Start of Material for this exercise
(* ===== verification/VpagesInv.v ===== *)
(** * What the page tables translate, and what the operations of Vpages.v do
      to it *)

From S2P Require Import Prelude Clist Pages Vpages.

(** ** Entries *)

Definition cont (m : pmem) (t : Z) : gmap Z Z := default ∅ (pm_pages m !! t).
Definition ent (m : pmem) (t i : Z) : Z := default 0 (cont m t !! i).
Definition put_ent (t i v : Z) (m : pmem) : pmem :=
  with_pages (<[t := <[i := v]> (cont m t)]> (pm_pages m)) m.

(** The entry that maps a page with given flags. *)
Definition mk_pte (pa flags : Z) : Z := Z.lor (Z.shiftl (page_get_num pa) PTE_PPN_SHIFT) flags.

Definition index (i : Z) : Prop := 0 ≤ i < 512.

(** The table at the end of a path of indices from a table. *)
Fixpoint tabp (m : pmem) (t : Z) (p : list Z) : option Z :=
  match p with
  | [] => Some t
  | i :: p => if has (ent m t i) PTE_V then tabp m (get_next_lvl_pte (ent m t i)) p else None
  end.

(** The leaf entry a virtual address, as its three indices, goes through. *)
Definition translate (m : pmem) (root : Z) (p : list Z) : option Z :=
  match p with
  | [i2; i1; i0] =>
    t ← tabp m root [i2; i1];
    if has (ent m t i0) PTE_V && negb (is_a_next_lvl_ptr (ent m t i0)) then Some (ent m t i0) else None
  | _ => None
  end.
Definition vpns (va : Z) : list Z := [get_va_vpn va 2; get_va_vpn va 1; get_va_vpn va 0].

(** A tree whose tables are allocated pages, no table being reached by two
    paths, with pointers only above the last level. *)
Record Tree (m : pmem) (root : Z) : Prop := {
  tree_table : ∀ p t, (length p ≤ 2)%nat → Forall index p → tabp m root p = Some t →
    aligned t ∧ is_Some (pm_pages m !! t);
  tree_inj : ∀ p q t, (length p ≤ 2)%nat → (length q ≤ 2)%nat → Forall index p → Forall index q →
    tabp m root p = Some t → tabp m root q = Some t → p = q;
  tree_ptr : ∀ p t i, (length p ≤ 1)%nat → Forall index p → index i → tabp m root p = Some t →
    has (ent m t i) PTE_V = true → is_a_next_lvl_ptr (ent m t i) = true;
}.

(** ** Bits *)

Lemma has_testbit x k : 0 ≤ k → has x (2 ^ k) = Z.testbit x k.
Proof.
  intros Hk. unfold has. destruct (Z.testbit x k) eqn:E.
  - apply negb_true_iff, Z.eqb_neq. intros H0.
    assert (Z.testbit (Z.land x (2 ^ k)) k = true) as Ht.
    { rewrite Z.land_spec, E, Z.pow2_bits_true by lia. done. }
    rewrite H0, Z.bits_0 in Ht. done.
  - apply negb_false_iff, Z.eqb_eq, Z.bits_inj'. intros n Hn. rewrite Z.land_spec, Z.bits_0.
    destruct (decide (n = k)) as [->|]; [by rewrite E|]. by rewrite Z.pow2_bits_false, andb_false_r by lia.
Qed.

Lemma land_low_0 a f k : 0 ≤ k → 0 ≤ f < 2 ^ k → Z.land (Z.shiftl a k) f = 0.
Proof.
  intros Hk Hf. apply Z.bits_inj'. intros n Hn. rewrite Z.land_spec, Z.bits_0.
  destruct (decide (n < k)).
  - by rewrite Z.shiftl_spec_low.
  - assert (Z.testbit f n = false) as ->; [|by rewrite andb_false_r].
    rewrite <-(Z.mod_small f (2 ^ k)) by lia. apply Z.mod_pow2_bits_high. lia.
Qed.

Lemma lor_split a f k : 0 ≤ k → 0 ≤ f < 2 ^ k → Z.lor (Z.shiftl a k) f = a * 2 ^ k + f.
Proof.
  intros Hk Hf. pose proof (Z.add_lor_land (Z.shiftl a k) f) as E.
  rewrite land_low_0, Z.add_0_r in E by done. rewrite E. by rewrite Z.shiftl_mul_pow2 by lia.
Qed.

Section Pte.
Variables (pa flags : Z).
Hypotheses (Hal : aligned pa) (Hpa : 0 ≤ pa < 2 ^ 64) (Hfl : 0 ≤ flags < 1024).

Lemma mk_pte_sum : mk_pte pa flags = pa / 4096 * 1024 + flags.
Proof.
  unfold mk_pte, page_get_num, PTE_PPN_SHIFT, PAGE_SHIFT.
  rewrite lor_split by (change (2 ^ 10) with 1024; lia). by rewrite Z.shiftr_div_pow2 by lia.
Qed.

Lemma mk_pte_next : get_next_lvl_pte (mk_pte pa flags) = pa.
Proof.
  unfold get_next_lvl_pte. rewrite mk_pte_sum. unfold PTE_PPN_SHIFT, PAGE_SHIFT.
  rewrite Z.shiftr_div_pow2, Z.shiftl_mul_pow2 by lia. change (2 ^ 10) with 1024. change (2 ^ 12) with 4096.
  rewrite Z.div_add_l, (Z.div_small flags), Z.add_0_r by lia.
  unfold aligned, PAGE_SIZE in Hal. pose proof (Z.div_mod pa 4096). rewrite wrap_small by lia. lia.
Qed.

Lemma mk_pte_flags : get_flags (mk_pte pa flags) = flags.
Proof.
  unfold get_flags, PTE_FLAGS_MASK. rewrite mk_pte_sum. change 1023 with (Z.ones 10).
  rewrite Z.land_ones by lia. change (2 ^ 10) with 1024.
  rewrite Z.add_comm, Z_mod_plus_full. apply Z.mod_small. lia.
Qed.
End Pte.

Lemma flags_has v k : 0 ≤ k < 10 → has v (2 ^ k) = has (get_flags v) (2 ^ k).
Proof.
  intros Hk. rewrite !has_testbit by lia. unfold get_flags, PTE_FLAGS_MASK. change 1023 with (Z.ones 10).
  rewrite Z.land_ones by lia. by rewrite Z.mod_pow2_bits_low by lia.
Qed.

(** The flag tests read the low bits only. *)
Lemma has_flags_V v : has v PTE_V = has (get_flags v) PTE_V.
Proof. apply (flags_has v 0). lia. Qed.
Lemma ptr_flags v : is_a_next_lvl_ptr v = is_a_next_lvl_ptr (get_flags v).
Proof.
  unfold is_a_next_lvl_ptr. change PTE_R with (2 ^ 1). change PTE_W with (2 ^ 2). change PTE_X with (2 ^ 3).
  by rewrite (flags_has v 1), (flags_has v 2), (flags_has v 3) by lia.
Qed.

Lemma vpn_index va lvl : index (get_va_vpn va lvl).
Proof.
  unfold index, get_va_vpn, VA_VPN_MASK. change 0x1ff with (Z.ones 9). rewrite Z.land_ones by lia.
  apply Z.mod_pos_bound. lia.
Qed.

(** ** Reading and writing entries *)

Lemma ent_addr t i : aligned t → index i →
  page_of (t + 8 * i) = t ∧ ((t + 8 * i) mod PAGE_SIZE) / 8 = i.
Proof.
  unfold aligned, index, page_of, PAGE_SIZE. intros At Hi.
  assert ((t + 8 * i) mod 4096 = 8 * i) as ->.
  { rewrite <-Zplus_mod_idemp_l, At. apply Z.mod_small. lia. }
  split; [lia|]. rewrite Z.mul_comm. apply Z.div_mul. lia.
Qed.

Section Entries.
Variables (m : pmem) (t i : Z).
Hypotheses (At : aligned t) (Hi : index i) (Ht : is_Some (pm_pages m !! t)).

Lemma load_ent : load64 (t + 8 * i) m = Done (ent m t i) m.
Proof.
  destruct (ent_addr t i At Hi) as [Hp Hx]. destruct Ht as [c Hc]. unfold load64, ent, cont.
  erewrite bind_Done by reflexivity. cbn beta. rewrite Hp, Hx, Hc. done.
Qed.

Lemma store_ent v : store64 (t + 8 * i) v m = Done tt (put_ent t i v m).
Proof.
  destruct (ent_addr t i At Hi) as [Hp Hx]. destruct Ht as [c Hc]. unfold store64, put_ent, cont.
  erewrite bind_Done by reflexivity. cbn beta. rewrite Hp, Hx, Hc. done.
Qed.
End Entries.

Lemma ent_put m t i v t' i' :
  ent (put_ent t i v m) t' i' = if decide (t = t' ∧ i = i') then v else ent m t' i'.
Proof.
  unfold ent, put_ent, cont. simpl. rewrite lookup_insert. destruct (decide (t = t')) as [<-|Hne].
  - simpl. rewrite lookup_insert. destruct (decide (i = i')) as [<-|Hne].
    + by rewrite decide_True.
    + by rewrite decide_False by tauto.
  - by rewrite decide_False by tauto.
Qed.

Lemma put_ent_pages m t i v t' :
  is_Some (pm_pages m !! t) → is_Some (pm_pages (put_ent t i v m) !! t') ↔ is_Some (pm_pages m !! t').
Proof.
  intros Ht. simpl. rewrite lookup_insert. destruct (decide (t = t')) as [<-|]; [|done].
  split; [done|by eexists].
Qed.

Lemma put_ent_inv page_start m t i v free :
  PInv page_start m free → is_Some (pm_pages m !! t) → PInv page_start (put_ent t i v m) free.
Proof.
  intros [HR Hm Hf Hu Hr] Ht. split; try done.
  - intros p [Hp|Hp]; apply Hm; [by left|right]. by rewrite put_ent_pages in Hp.
  - intros p Hp. rewrite put_ent_pages by done. by apply Hu.
Qed.

(** ** Paths *)

Lemma tabp_app m t p q : tabp m t (p ++ q) = t' ← tabp m t p; tabp m t' q.
Proof.
  revert t. induction p as [|i p IH]; intros t; simpl; [done|].
  destruct (has _ _); [apply IH|done].
Qed.

Lemma tabp_same m m' t q :
  (∀ p j r t', q = p ++ j :: r → tabp m t p = Some t' → ent m' t' j = ent m t' j) →
  tabp m' t q = tabp m t q.
Proof.
  revert t. induction q as [|i q IH]; intros t H; simpl; [done|].
  rewrite (H [] i q t eq_refl eq_refl). destruct (has (ent m t i) PTE_V) eqn:E; [|done].
  apply IH. intros p j r t' -> Hp. apply (H (i :: p) j r); [done|]. simpl. by rewrite E.
Qed.

(** Paths that do not go through the entry that is written. *)
Lemma tabp_put m root p t i v q :
  Tree m root → (length p ≤ 2)%nat → Forall index p → tabp m root p = Some t →
  (length q ≤ 3)%nat → Forall index q → ¬ (p ++ [i]) `prefix_of` q →
  tabp (put_ent t i v m) root q = tabp m root q.
Proof.
  intros HT Hp Fp Ht Hq Fq Hpre. apply tabp_same. intros p' j r t' -> Ht'.
  rewrite ent_put. rewrite decide_False; [done|]. intros [<- <-]. apply Hpre.
  rewrite length_app in Hq. simpl in Hq. apply Forall_app in Fq as [Fp' _].
  assert (p = p') as <- by (eapply (tree_inj _ _ HT); [done|lia|done|done|done|done]).
  exists r. by rewrite <-app_assoc.
Qed.

(** The tables of a tree, and that nothing but their contents matters to it. *)
Definition Own (m : pmem) (root x : Z) : Prop := ∃ p, (length p ≤ 2)%nat ∧ Forall index p ∧ tabp m root p = Some x.

Section Contents.
Variables (m m' : pmem) (root : Z).
Hypotheses (HT : Tree m root) (Hc : ∀ t, Own m root t → cont m' t = cont m t).

Lemma tabp_own q : (length q ≤ 3)%nat → Forall index q → tabp m' root q = tabp m root q.
Proof using HT Hc.
  intros Hq Fq. apply tabp_same. intros p j r t' -> Ht'. unfold ent.
  rewrite length_app in Hq. simpl in Hq. apply Forall_app in Fq as [Fp _].
  rewrite Hc; [done|]. exists p. split_and!; [lia|done|done].
Qed.

Lemma tree_own : (∀ t, Own m root t → is_Some (pm_pages m' !! t)) → Tree m' root.
Proof using HT Hc.
  intros Hd. split.
  - intros p t Hp Fp Ht. rewrite tabp_own in Ht by (done || lia).
    destruct (tree_table _ _ HT p t Hp Fp Ht). split; [done|]. apply Hd. by exists p.
  - intros p q t Hp Hq Fp Fq Ht1 Ht2. rewrite tabp_own in Ht1, Ht2 by (done || lia).
    by eapply (tree_inj _ _ HT).
  - intros p t i Hp Fp Fi Ht. rewrite tabp_own in Ht by (done || lia).
    unfold ent. rewrite Hc by (exists p; split_and!; [lia|done|done]). by apply (tree_ptr _ _ HT p t i).
Qed.

Lemma translate_own q : Forall index q → translate m' root q = translate m root q.
Proof using HT Hc.
  intros Fq. destruct q as [|i2 [|i1 [|i0 [|]]]]; try done. unfold translate.
  rewrite !Forall_cons in Fq. assert (Forall index [i2; i1]) as F2 by (rewrite !Forall_cons; naive_solver).
  rewrite tabp_own by (done || simpl; lia).
  destruct (tabp m root [i2; i1]) as [t|] eqn:E; [|done]. simpl.
  unfold ent. rewrite Hc; [done|]. exists [i2; i1]. split_and!; [simpl; lia|done|done].
Qed.
End Contents.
End of Material for this exercise
• [Instructions for the task]: Exactly repeat the lines from the line that contains "destruct (tabp m" to the end of the entries, both included, and leave out all other lines.

• [Output of the exercise]:
  destruct (tabp m root [i2; i1]) as [t|] eqn:E; [|done]. simpl.
  unfold ent. rewrite Hc; [done|]. exists [i2; i1]. split_and!; [simpl; lia|done|done].
Qed.
End Contents.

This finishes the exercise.